Are Students Really Putting the Learning in Service Learning?


St. Stephen’s & St. Agnes School faculty and staff have made an effort to put service at the forefront of their community by finding new service learning opportunities for students to engage in a fun and caring environment. But do students really find the “fun” and “caring” in service? Are students really completing service to learn or to just check off a box they need for college? 

You may hear different things in the halls of SSSAS depending on the people you pass. Some may say that service learning is needed in our school and provides carefree enjoyment away from our stressful school days, and that we are privileged and gifted to help others in our community. Others may say that service is boring and a complete waste of time, and should not be a part of our graduation requirements at all. 

Mr. Yee, the Director of Service Learning and Community Engagement here at St. Stephen’s & St Agnes, was open for an interview to discuss his opinions about students’ engagement in service learning. He’s been working at SSSAS since 2012, first employed as a member of the English department. In his first year, Mr. Yee was assigned as an emergency chaperone for a school trip with our partner school in Haiti. He described the trip as difficult because he sensed that none of the students were engaged in the service learning aspect of the trip. 

When asked about the dedication and/or change in attitude towards service, Mr. Yee expressed that he has seen an overall downward direction over the course of his years here at SSSAS; “The changes in which students evaluate themselves and readied themselves for the college process, I think has changed a lot of that, because it’s not just surface learning, but it’s also engagement and a lot of different things around the school, whether it’s really strong clubs, theater program, and other activities like that.” Mr.

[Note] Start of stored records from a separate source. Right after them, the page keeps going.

(* ===== verification/RequestHandler.v ===== *)
(** * Requests to the pool

    [libindy/src/services/pool/request_handler.rs]: the state machine of one request.
    A step is a function from a state and an event to the next state, the event for
    the pool and the effects in order: calls of the networker and acknowledgements of
    commands.  The pool directory is threaded through the catch-up states.

    Parameters: the iteration order [set_iter] of a [HashSet] of responses, the clock
    [now] and the freshness [threshold], and the serialisers of outgoing messages.
    [fuel] is the stack left for state-proof verification. *)

From stdpp Require Import base list strings numbers gmap.
From Stdlib Require Import ZArith Lia.
From S2P Require Import Prelude LedgerConstants Json MerkleTree Trie External AuditProof StateProof ReplyParser.
From S2P Require Import LedgerCache Catchup Events.

Open Scope string_scope.

(** ** State *)
Record NodeResponse := mkNodeResponse {
  nr_raw_msg : string;
  nr_node_alias : string;
  nr_timestamp : Z
}.

Record ConsensusState := mkConsensusState {
  cs_denied_nodes : gset string;
  cs_replies : list (Value * gset string);
  cs_timeout_nodes : gset string
}.

Record CatchupConsensusState := mkCatchupConsensusState {
  cc_replies : Votes;
  cc_merkle_tree : MerkleTree
}.

Record CatchupSingleState := mkCatchupSingleState {
  cu_target_mt_root : bytes;
  cu_target_mt_size : nat;
  cu_merkle_tree : MerkleTree;
  cu_req_id : string
}.

(** The responses of one result: a set under equality of the node alias. *)
Record SingleState := mkSingleState {
  ss_denied_nodes : gset string;
  ss_replies : list (Value * list NodeResponse);
  ss_timeout_nodes : gset string;
  ss_sp_key : option bytes;
  ss_timestamps : option Z * option Z
}.

Record FullState := mkFullState {
  fs_accum_reply : option (list (string * Value));
  fs_nodes_to_send : option (list string)
}.

Inductive RequestState :=
  | Start
  | Single (s : SingleState)
  | Consensus (s : ConsensusState)
  | CatchupSingle (s : CatchupSingleState)
  | CatchupConsensus (s : CatchupConsensusState)
  | FullRequest (s : FullState)
  | Finish.

Inductive Effect :=
  | Net (e : NetworkerEvent)
  | SubmitAck (cmd_id : Z) (msg : string + IndyError).

(** [replies.entry(k).or_insert_with(..)], then the update of the set. *)
Fixpoint upsert {K A} `{EqDecision K} (k : K) (f : A -> A) (new : A) (l : list (K * A)) : list (K * A) :=
  match l with
  | [] => [(k, f new)]
  | (k', a) :: l' => if decide (k' = k) then (k', f a) :: l' else (k', a) :: upsert k f new l'
  end.
Fixpoint assoc {K A} `{EqDecision K} (k : K) (l : list (K * A)) : option A :=
  match l with
  | [] => None
  | (k', a) :: l' => if decide (k' = k) then Some a else assoc k l'
  end.

Lemma upsert_elem {K A} `{EqDecision K} (k k0 : K) (x new : A) f l :
  (k, x) ∈ upsert k0 f new l ->
  (k, x) ∈ l \/ (k = k0 /\ exists old, x = f old /\ ((k0, old) ∈ l \/ old = new)).
Proof.
  induction l as [|[k' a] l IH]; cbn [upsert].
  - intros [= -> ->]%list_elem_of_singleton. right. split; [done|]. exists new. auto.
  - destruct (decide (k' = k0)) as [->|Hne]; intros [[= -> ->]|Hin]%elem_of_cons.
    + right. split; [done|]. exists a. split; [done|]. left. constructor.
    + left. by constructor.
    + left. constructor.
    + destruct (IH Hin) as [Hl|(-> & old & -> & [Ho| ->])].
      * left. by constructor.
      * right. split; [done|]. exists old. split; [done|]. left. by constructor.
      * right. split; [done|]. exists new. auto.
Qed.

Lemma assoc_elem {K A} `{EqDecision K} (k : K) (l : list (K * A)) x : assoc k l = Some x -> (k, x) ∈ l.
Proof.
  induction l as [|[k' a] l IH]; cbn [assoc]; [done|].
  destruct (decide (k' = k)) as [->|]; [intros [= ->]; constructor|]. intros H. constructor. by apply IH.
Qed.

Lemma assoc_upsert {K A} `{EqDecision K} (k : K) f (new : A) l :
  assoc k (upsert k f new l) = Some (f (default new (assoc k l))).
Proof.
  induction l as [|[k' a] l IH]; cbn [upsert assoc].
  - by rewrite decide_True.
  - destruct (decide (k' = k)) as [->|Hne]; cbn [assoc].
    + by rewrite decide_True.
    + by rewrite decide_False.
Qed.
Lemma serving_spends sm hs ns pe :
  serving pe = true -> map_Forall (fun _ r => rh_inv r) hs ->
  spends (handlers_pending hs ++ sent pe) (handle_active sm hs ns pe)
    (still_active (forall k, request_id pe = Some k -> hs !! k = None)
       (dom hs ∪ match request_id pe with Some k => {[k]} | None => ∅ end) ns).
Proof.
  intros Hs Hi. destruct pe; try done; cbn [sent]; try (rewrite app_nil_r);
    cbn [handle_active request_id]; rewrite ?(right_id_L ∅ (∪)).
  all: try (spend; by apply stay_active).
  - by apply node_reply_spends.
  - by apply send_request_spends.
  - by apply timeout_spends.
Qed.

Lemma terminate_all_spends l :
  Forall (fun kr => rh_inv kr.2) l ->
  spends (concat (map (fun kr => rh_pending kr.2) l)) (terminate_all l) (fun _ L' => L' = []).
Proof.
  induction 1 as [|[k r] l Hr Hl IH]; cbn [terminate_all map concat snd]; [by spend|].
  spend_bind (fun (_ : R H * option PoolEvent) L' => L' = concat (map (fun kr => rh_pending kr.2) l)); [|].
  - intros files [r' ev] effs files' E. unfold handle in E.
    destruct (rh_process_event r files _) as [[[[r1 ev1] e1]| |] f1] eqn:Er; try done.
    injection E as <- <- <- <-. destruct (rh_step _ _ _ _ _ _ _ Hr Er) as [_ Hp].
    rewrite (rh_terminate _ _ _ _ _ _ Hr Er), app_nil_r in Hp.
    eexists. split; [done|]. by rewrite Hp, submitted_req.
  - intros _ L' ->. exact IH.
Qed.

Lemma spends_frame {A} L F (m : P A) (Q : A -> list Z -> Prop) :
  spends L m Q -> spends (L ++ F) m (fun a L' => exists L0, L' = (L0 ++ F)%list /\ Q a L0).
Proof.
  intros Hs files a effs files' E. destruct (Hs _ _ _ _ E) as (L0 & HQ & HL0).
  exists (L0 ++ F)%list. split; [by exists L0|]. by rewrite HL0, app_assoc.
Qed.

Lemma spends_weaken {A} L L2 (m : P A) (Q : A -> list Z -> Prop) : L2 ≡ₚ L -> spends L m Q -> spends L2 m Q.
Proof.
  intros Hp Hs files a effs files' E. destruct (Hs _ _ _ _ E) as (L' & HQ & HL'). exists L'.
  split; [done|]. by rewrite Hp.
Qed.

Context (handlers_iter_perm : forall hs, handlers_iter hs ≡ₚ map_to_list hs).

Lemma close_active_spends sm hs ns c :
  map_Forall (fun _ r => rh_inv r) hs ->
  spends (handlers_pending hs) (handle_active sm hs ns (Close c)) (fun st L' => st = Closed /\ L' = []).
Proof using HL handlers_iter_perm.
  intros Hi. cbn [handle_active]. spend_bind (fun (_ : unit) L' => L' = handlers_pending hs); [by spend|].
  intros [] L' ->. eapply spends_bind.
  - eapply spends_weaken; [|apply (terminate_all_spends (handlers_iter hs))].
    + unfold handlers_pending. by rewrite handlers_iter_perm.
    + rewrite handlers_iter_perm. apply Forall_forall. intros [k r] Hin%elem_of_map_to_list. by apply (Hi k).
  - intros _ L' ->. by spend.
Qed.

(** What is left to answer covers what the state owes. *)
Definition covered (st : PoolState) (L' : list Z) : Prop := state_ok st /\ state_pending st ⊆+ L'.

Lemma quiet_covered L st L' : quiet L st L' -> covered st L'.
Proof. intros (-> & Hok & Hp). split; [done|]. rewrite Hp. apply submseteq_nil_l. Qed.

Lemma step_covered sm pe :
  state_ok (pool_state sm) ->
  spends (state_pending (pool_state sm) ++ sent pe) (handle_pool_state sm pe) covered.
Proof using HL handlers_iter_perm.
  intros Hok. destruct (pool_state sm) as [|rh c f|hs ns|rh c f| |] eqn:Es.
  3: { unfold handle_pool_state. rewrite Es. cbn [state_pending state_ok] in *.
       destruct (serving pe) eqn:Hs.
       - eapply spends_mono; [|by apply serving_spends]. intros st L' (hs' & -> & Hi & _ & Hp & _). done.
       - destruct pe; try done; cbn [sent]; rewrite app_nil_r.
         + eapply spends_mono; [|by apply close_active_spends]. intros st L' [-> ->]. done.
         + eapply spends_mono; [apply quiet_covered|apply refresh_spends].
         + eapply spends_mono; [apply (quiet_covered (handlers_pending hs))|by spend]. }
  all: eapply spends_mono; [apply quiet_covered|apply inactive_quiet; by rewrite ?Es].
Qed.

Yee said that COVID was a huge factor in the dedication as well. Despite all of that, Mr. Yee has seen “incredible things” throughout the couple of years. Decreasing service hours was a result of COVID-19, and also with student interest. Some students said 60 hours (now reduced to 40) was too much, and others said it was too little.

This downward trend is present all over the country, not just in our community. According to the 2021 U.S. census, the percentage of Americans that participate in service decreases dramatically after students have graduated from high school. 28.2% of people ages 16-18 stated that they formally volunteered, but this rate decreased to 17.8% in the 18-24 age group. Whether this decrease is due to a lack of time, lack of interest, or something else entirely, it is clear that beyond high school, many Americans that previously volunteered end their time working with the community. 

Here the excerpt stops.